TRY IT => When you reach the line that contains "[DWaveNetworkXTiling] and [Tile]), with" in the data below, start reproducing lines exactly, and stop after the line that contains "- the built-in".

EXERCISE INPUT =>
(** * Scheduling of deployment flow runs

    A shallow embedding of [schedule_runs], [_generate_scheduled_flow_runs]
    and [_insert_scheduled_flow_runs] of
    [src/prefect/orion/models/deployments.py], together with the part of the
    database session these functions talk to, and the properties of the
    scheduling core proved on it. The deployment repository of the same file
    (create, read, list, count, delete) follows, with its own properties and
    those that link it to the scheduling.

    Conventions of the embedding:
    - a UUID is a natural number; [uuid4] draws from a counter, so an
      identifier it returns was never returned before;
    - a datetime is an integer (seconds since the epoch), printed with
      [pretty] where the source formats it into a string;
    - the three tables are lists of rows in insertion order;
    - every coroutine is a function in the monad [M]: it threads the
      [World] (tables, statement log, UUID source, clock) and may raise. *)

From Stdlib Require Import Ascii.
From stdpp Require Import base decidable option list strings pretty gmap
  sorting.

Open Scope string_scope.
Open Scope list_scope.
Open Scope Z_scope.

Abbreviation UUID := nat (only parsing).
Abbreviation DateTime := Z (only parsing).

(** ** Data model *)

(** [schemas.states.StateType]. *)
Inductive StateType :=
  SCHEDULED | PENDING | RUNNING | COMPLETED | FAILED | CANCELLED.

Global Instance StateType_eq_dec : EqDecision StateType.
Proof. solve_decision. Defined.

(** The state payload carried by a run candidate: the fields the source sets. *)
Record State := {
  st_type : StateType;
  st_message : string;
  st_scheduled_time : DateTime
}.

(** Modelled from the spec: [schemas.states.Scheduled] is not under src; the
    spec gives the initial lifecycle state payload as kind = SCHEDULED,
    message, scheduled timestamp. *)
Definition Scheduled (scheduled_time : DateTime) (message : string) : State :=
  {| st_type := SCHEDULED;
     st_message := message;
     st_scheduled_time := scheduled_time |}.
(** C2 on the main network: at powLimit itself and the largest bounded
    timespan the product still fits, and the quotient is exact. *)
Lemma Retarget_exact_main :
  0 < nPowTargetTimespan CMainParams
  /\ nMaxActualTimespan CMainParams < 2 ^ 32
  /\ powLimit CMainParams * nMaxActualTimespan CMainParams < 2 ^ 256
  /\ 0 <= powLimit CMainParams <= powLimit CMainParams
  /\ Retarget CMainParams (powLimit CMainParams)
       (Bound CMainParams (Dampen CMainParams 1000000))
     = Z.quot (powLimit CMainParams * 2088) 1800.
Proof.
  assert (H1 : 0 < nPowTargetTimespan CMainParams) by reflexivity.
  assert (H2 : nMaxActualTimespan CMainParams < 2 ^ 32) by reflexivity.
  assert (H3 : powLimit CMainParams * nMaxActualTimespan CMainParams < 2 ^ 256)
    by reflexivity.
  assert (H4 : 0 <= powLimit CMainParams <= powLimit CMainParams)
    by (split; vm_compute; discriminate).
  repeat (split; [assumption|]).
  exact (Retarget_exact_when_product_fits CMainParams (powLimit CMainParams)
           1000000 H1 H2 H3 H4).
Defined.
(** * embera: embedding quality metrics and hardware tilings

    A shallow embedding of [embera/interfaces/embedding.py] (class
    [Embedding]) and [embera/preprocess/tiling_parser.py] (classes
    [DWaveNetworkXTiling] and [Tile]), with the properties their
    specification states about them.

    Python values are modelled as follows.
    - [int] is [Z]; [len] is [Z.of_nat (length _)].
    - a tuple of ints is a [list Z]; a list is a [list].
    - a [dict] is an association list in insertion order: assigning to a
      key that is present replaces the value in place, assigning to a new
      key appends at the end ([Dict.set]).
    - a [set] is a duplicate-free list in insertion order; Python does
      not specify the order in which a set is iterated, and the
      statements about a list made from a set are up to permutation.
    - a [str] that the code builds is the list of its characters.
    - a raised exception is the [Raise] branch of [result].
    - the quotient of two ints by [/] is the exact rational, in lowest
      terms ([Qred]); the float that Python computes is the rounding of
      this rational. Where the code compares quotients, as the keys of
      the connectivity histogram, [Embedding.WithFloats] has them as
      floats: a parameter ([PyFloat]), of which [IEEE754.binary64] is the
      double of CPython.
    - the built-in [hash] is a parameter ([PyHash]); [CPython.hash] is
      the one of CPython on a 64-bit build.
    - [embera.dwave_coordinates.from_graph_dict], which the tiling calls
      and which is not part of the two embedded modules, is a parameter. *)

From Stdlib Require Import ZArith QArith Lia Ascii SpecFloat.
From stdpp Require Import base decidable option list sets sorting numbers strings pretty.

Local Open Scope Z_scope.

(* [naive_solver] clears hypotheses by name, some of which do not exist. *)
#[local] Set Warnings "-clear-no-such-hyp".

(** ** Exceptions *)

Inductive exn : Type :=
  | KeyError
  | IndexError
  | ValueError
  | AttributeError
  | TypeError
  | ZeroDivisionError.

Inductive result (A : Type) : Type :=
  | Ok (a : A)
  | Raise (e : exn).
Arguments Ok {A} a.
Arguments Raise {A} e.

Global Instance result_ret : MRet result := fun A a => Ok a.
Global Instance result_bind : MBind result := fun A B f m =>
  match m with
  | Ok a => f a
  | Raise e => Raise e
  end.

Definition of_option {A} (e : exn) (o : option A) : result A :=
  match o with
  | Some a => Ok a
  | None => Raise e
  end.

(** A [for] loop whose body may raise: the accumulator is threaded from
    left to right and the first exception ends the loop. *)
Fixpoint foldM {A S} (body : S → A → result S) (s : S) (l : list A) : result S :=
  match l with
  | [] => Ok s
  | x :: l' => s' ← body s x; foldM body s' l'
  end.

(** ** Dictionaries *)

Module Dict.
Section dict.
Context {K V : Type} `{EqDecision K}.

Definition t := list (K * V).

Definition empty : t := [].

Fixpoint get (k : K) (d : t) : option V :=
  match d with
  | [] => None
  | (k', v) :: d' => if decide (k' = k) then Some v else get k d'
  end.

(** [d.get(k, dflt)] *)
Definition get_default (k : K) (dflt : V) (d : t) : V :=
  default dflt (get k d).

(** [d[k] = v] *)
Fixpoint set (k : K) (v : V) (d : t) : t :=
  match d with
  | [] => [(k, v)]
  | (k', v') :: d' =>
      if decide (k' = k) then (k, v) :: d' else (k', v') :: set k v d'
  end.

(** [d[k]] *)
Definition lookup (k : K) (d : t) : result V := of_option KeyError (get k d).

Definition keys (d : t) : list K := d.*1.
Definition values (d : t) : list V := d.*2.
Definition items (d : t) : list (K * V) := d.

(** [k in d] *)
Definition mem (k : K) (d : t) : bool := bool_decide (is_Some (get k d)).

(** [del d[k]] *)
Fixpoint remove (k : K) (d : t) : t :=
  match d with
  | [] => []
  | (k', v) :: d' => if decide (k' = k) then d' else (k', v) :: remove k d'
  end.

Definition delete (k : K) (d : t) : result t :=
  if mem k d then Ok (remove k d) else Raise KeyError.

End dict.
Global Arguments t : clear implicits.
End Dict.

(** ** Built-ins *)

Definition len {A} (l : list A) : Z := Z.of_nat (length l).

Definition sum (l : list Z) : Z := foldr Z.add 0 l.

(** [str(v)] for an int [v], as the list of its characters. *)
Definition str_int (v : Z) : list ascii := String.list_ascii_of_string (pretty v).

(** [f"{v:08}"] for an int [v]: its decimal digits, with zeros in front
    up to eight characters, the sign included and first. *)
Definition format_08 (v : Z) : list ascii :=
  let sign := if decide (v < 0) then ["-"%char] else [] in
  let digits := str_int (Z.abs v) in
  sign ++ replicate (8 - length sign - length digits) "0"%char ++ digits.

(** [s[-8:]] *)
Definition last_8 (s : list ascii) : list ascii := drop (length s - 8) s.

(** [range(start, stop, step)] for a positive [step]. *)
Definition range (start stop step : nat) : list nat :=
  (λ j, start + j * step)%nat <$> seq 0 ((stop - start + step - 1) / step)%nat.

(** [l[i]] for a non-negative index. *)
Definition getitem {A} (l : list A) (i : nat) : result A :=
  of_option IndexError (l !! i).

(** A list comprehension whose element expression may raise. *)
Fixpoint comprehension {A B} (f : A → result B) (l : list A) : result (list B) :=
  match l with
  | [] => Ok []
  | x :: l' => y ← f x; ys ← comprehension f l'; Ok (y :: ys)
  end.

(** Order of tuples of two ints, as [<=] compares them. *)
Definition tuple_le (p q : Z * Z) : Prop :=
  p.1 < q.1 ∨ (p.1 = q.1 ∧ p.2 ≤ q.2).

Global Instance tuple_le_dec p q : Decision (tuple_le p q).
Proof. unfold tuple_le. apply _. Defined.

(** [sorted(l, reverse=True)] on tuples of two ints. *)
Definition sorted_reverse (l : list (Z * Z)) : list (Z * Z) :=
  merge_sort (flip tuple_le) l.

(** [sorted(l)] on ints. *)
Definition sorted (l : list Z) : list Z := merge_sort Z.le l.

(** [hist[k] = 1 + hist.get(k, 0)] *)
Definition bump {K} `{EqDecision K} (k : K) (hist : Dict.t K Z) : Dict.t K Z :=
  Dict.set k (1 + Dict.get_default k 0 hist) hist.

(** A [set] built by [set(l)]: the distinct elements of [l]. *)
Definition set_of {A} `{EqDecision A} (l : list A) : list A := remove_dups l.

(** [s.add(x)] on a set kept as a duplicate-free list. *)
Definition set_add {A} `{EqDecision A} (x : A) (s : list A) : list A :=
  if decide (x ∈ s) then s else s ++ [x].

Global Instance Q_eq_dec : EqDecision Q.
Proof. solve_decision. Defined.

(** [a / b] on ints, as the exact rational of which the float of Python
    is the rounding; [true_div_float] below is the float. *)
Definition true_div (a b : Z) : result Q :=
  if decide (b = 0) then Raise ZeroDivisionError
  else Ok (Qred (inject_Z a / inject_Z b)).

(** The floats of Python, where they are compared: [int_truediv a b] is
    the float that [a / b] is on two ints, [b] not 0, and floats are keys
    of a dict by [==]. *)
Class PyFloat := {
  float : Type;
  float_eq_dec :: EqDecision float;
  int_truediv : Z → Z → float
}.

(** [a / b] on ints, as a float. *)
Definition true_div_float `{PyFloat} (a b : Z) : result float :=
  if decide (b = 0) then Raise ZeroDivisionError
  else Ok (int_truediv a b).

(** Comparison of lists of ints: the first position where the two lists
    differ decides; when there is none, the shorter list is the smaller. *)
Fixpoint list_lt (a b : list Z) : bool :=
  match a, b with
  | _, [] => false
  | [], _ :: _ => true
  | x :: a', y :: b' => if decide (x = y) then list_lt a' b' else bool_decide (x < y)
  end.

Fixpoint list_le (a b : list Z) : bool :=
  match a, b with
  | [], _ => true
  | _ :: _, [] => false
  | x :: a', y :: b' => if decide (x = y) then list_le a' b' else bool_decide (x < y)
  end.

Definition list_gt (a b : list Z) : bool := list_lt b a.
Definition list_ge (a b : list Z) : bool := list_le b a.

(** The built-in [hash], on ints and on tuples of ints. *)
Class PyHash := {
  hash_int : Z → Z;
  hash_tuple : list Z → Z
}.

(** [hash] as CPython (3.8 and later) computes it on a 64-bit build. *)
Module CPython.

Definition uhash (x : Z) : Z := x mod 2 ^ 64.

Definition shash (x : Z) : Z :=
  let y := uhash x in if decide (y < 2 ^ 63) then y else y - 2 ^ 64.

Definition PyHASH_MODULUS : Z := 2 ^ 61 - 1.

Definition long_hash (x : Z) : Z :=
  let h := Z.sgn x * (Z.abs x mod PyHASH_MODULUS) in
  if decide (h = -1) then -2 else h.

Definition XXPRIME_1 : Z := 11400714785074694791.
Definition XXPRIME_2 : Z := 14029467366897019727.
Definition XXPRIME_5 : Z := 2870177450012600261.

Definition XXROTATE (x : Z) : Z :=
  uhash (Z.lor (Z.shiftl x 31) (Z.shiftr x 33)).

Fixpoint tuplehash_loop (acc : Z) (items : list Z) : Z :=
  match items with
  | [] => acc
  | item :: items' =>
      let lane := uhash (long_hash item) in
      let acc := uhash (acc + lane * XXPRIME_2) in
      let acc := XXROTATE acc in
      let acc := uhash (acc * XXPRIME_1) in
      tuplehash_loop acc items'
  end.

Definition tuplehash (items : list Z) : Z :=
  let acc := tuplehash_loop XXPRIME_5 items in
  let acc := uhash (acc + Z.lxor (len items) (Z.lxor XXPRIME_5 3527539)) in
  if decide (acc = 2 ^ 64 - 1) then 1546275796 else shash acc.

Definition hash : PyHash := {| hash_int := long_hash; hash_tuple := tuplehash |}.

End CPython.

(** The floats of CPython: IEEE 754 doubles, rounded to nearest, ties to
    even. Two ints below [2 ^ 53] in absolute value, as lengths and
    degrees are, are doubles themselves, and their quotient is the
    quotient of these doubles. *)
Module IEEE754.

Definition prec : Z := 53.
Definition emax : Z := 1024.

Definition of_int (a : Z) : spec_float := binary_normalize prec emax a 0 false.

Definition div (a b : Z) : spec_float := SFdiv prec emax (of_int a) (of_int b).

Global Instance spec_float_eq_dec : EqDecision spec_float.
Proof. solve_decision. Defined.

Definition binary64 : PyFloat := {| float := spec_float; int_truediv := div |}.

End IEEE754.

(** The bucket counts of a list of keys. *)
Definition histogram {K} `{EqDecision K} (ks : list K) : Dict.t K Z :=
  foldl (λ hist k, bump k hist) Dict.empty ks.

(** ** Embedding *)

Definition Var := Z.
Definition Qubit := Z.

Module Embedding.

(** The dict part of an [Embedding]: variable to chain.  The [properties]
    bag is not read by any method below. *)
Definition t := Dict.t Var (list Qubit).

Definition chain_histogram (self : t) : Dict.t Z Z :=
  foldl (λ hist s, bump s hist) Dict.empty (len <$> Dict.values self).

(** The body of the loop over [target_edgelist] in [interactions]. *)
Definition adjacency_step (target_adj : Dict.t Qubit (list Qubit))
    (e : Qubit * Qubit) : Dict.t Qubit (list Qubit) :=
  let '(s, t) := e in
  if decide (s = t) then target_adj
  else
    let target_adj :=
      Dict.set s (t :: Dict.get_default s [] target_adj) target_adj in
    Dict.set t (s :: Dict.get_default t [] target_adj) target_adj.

SOLUTION =>
    [DWaveNetworkXTiling] and [Tile]), with the properties their
    specification states about them.

    Python values are modelled as follows.
    - [int] is [Z]; [len] is [Z.of_nat (length _)].
    - a tuple of ints is a [list Z]; a list is a [list].
    - a [dict] is an association list in insertion order: assigning to a
      key that is present replaces the value in place, assigning to a new
      key appends at the end ([Dict.set]).
    - a [set] is a duplicate-free list in insertion order; Python does
      not specify the order in which a set is iterated, and the
      statements about a list made from a set are up to permutation.
    - a [str] that the code builds is the list of its characters.
    - a raised exception is the [Raise] branch of [result].
    - the quotient of two ints by [/] is the exact rational, in lowest
      terms ([Qred]); the float that Python computes is the rounding of
      this rational. Where the code compares quotients, as the keys of
      the connectivity histogram, [Embedding.WithFloats] has them as
      floats: a parameter ([PyFloat]), of which [IEEE754.binary64] is the
      double of CPython.
    - the built-in [hash] is a parameter ([PyHash]); [CPython.hash] is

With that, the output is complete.